- _Task objective_: Once the line containing "agreed (map (λ" is found in the records below, return it and each following line exactly, up to and including the line containing "(** A row is", and nothing else.

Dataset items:
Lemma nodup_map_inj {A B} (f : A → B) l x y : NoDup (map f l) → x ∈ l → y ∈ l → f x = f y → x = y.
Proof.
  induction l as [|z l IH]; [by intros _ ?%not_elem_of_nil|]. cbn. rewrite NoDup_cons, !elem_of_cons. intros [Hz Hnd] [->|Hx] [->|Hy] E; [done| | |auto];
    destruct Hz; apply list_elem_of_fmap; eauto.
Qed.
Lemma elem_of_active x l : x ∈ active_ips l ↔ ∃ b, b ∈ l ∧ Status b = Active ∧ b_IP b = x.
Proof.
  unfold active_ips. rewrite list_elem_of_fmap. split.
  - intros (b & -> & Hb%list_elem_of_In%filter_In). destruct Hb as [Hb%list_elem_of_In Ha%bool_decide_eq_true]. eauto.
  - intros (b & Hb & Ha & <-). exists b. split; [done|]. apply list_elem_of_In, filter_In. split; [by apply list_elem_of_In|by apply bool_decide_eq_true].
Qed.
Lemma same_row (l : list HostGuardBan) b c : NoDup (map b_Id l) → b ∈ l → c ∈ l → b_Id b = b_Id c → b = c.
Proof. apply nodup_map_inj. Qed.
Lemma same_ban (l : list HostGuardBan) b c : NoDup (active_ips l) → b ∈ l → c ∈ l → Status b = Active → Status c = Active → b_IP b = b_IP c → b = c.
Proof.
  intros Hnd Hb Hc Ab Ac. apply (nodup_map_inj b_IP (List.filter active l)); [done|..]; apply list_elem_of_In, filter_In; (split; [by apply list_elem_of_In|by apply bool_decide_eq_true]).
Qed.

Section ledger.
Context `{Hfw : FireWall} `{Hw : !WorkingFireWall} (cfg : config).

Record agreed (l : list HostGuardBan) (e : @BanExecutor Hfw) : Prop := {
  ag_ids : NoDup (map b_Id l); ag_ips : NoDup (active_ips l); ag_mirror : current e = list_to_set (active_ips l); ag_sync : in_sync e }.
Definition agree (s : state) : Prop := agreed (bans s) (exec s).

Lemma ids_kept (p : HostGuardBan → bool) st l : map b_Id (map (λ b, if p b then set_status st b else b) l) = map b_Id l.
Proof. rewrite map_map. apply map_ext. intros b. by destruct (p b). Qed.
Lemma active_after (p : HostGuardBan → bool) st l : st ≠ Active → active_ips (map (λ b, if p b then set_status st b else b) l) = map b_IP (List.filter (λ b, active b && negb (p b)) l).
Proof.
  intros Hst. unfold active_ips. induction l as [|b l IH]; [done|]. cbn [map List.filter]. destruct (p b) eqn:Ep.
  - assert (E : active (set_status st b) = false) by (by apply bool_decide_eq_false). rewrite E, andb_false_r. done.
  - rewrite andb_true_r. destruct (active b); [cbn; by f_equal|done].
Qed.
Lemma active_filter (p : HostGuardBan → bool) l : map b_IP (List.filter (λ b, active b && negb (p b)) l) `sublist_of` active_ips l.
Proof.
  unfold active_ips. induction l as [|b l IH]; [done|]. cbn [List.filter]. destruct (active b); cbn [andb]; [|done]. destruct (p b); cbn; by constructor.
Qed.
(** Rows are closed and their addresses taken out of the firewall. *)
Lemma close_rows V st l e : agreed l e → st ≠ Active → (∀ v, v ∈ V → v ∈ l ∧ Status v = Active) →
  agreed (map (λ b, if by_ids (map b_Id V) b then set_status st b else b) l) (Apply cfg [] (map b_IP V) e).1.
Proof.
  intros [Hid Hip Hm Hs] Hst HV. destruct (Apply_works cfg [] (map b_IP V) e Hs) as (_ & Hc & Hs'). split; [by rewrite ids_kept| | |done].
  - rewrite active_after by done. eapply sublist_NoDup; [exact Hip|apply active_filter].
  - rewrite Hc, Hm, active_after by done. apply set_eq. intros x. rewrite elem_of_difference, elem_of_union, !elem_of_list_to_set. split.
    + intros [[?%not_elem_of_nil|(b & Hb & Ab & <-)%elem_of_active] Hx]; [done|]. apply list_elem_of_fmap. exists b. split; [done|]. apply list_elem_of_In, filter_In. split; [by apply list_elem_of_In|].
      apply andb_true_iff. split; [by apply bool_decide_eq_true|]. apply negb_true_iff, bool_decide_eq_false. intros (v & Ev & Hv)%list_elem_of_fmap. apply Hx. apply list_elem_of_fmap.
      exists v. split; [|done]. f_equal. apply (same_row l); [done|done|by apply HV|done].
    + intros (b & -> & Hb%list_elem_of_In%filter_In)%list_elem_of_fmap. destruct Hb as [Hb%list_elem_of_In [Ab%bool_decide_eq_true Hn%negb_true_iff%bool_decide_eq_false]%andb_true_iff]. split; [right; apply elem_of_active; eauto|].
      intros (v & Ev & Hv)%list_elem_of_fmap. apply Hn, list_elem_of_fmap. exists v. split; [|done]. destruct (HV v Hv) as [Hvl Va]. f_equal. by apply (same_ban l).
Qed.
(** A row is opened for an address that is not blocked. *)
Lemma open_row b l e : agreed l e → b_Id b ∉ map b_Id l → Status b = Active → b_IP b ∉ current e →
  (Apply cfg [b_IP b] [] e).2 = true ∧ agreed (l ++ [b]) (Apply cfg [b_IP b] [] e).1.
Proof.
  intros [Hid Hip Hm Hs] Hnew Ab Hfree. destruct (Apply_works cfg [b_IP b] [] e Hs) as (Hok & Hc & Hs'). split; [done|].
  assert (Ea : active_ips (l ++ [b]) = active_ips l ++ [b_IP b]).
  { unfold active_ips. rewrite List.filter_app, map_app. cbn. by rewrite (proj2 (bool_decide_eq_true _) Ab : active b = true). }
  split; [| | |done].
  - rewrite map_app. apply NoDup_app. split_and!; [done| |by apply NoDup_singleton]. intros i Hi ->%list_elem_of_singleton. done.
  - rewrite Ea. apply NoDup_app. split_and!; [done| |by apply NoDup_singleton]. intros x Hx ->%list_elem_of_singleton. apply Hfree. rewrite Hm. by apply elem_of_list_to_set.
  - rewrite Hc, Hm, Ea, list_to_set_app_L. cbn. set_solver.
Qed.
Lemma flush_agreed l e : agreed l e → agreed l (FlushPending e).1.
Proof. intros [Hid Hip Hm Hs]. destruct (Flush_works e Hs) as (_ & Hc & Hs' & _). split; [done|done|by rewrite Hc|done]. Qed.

- _Solution_:
  agreed (map (λ b, if by_ids (map b_Id V) b then set_status st b else b) l) (Apply cfg [] (map b_IP V) e).1.
Proof.
  intros [Hid Hip Hm Hs] Hst HV. destruct (Apply_works cfg [] (map b_IP V) e Hs) as (_ & Hc & Hs'). split; [by rewrite ids_kept| | |done].
  - rewrite active_after by done. eapply sublist_NoDup; [exact Hip|apply active_filter].
  - rewrite Hc, Hm, active_after by done. apply set_eq. intros x. rewrite elem_of_difference, elem_of_union, !elem_of_list_to_set. split.
    + intros [[?%not_elem_of_nil|(b & Hb & Ab & <-)%elem_of_active] Hx]; [done|]. apply list_elem_of_fmap. exists b. split; [done|]. apply list_elem_of_In, filter_In. split; [by apply list_elem_of_In|].
      apply andb_true_iff. split; [by apply bool_decide_eq_true|]. apply negb_true_iff, bool_decide_eq_false. intros (v & Ev & Hv)%list_elem_of_fmap. apply Hx. apply list_elem_of_fmap.
      exists v. split; [|done]. f_equal. apply (same_row l); [done|done|by apply HV|done].
    + intros (b & -> & Hb%list_elem_of_In%filter_In)%list_elem_of_fmap. destruct Hb as [Hb%list_elem_of_In [Ab%bool_decide_eq_true Hn%negb_true_iff%bool_decide_eq_false]%andb_true_iff]. split; [right; apply elem_of_active; eauto|].
      intros (v & Ev & Hv)%list_elem_of_fmap. apply Hn, list_elem_of_fmap. exists v. split; [|done]. destruct (HV v Hv) as [Hvl Va]. f_equal. by apply (same_ban l).
Qed.
(** A row is opened for an address that is not blocked. *)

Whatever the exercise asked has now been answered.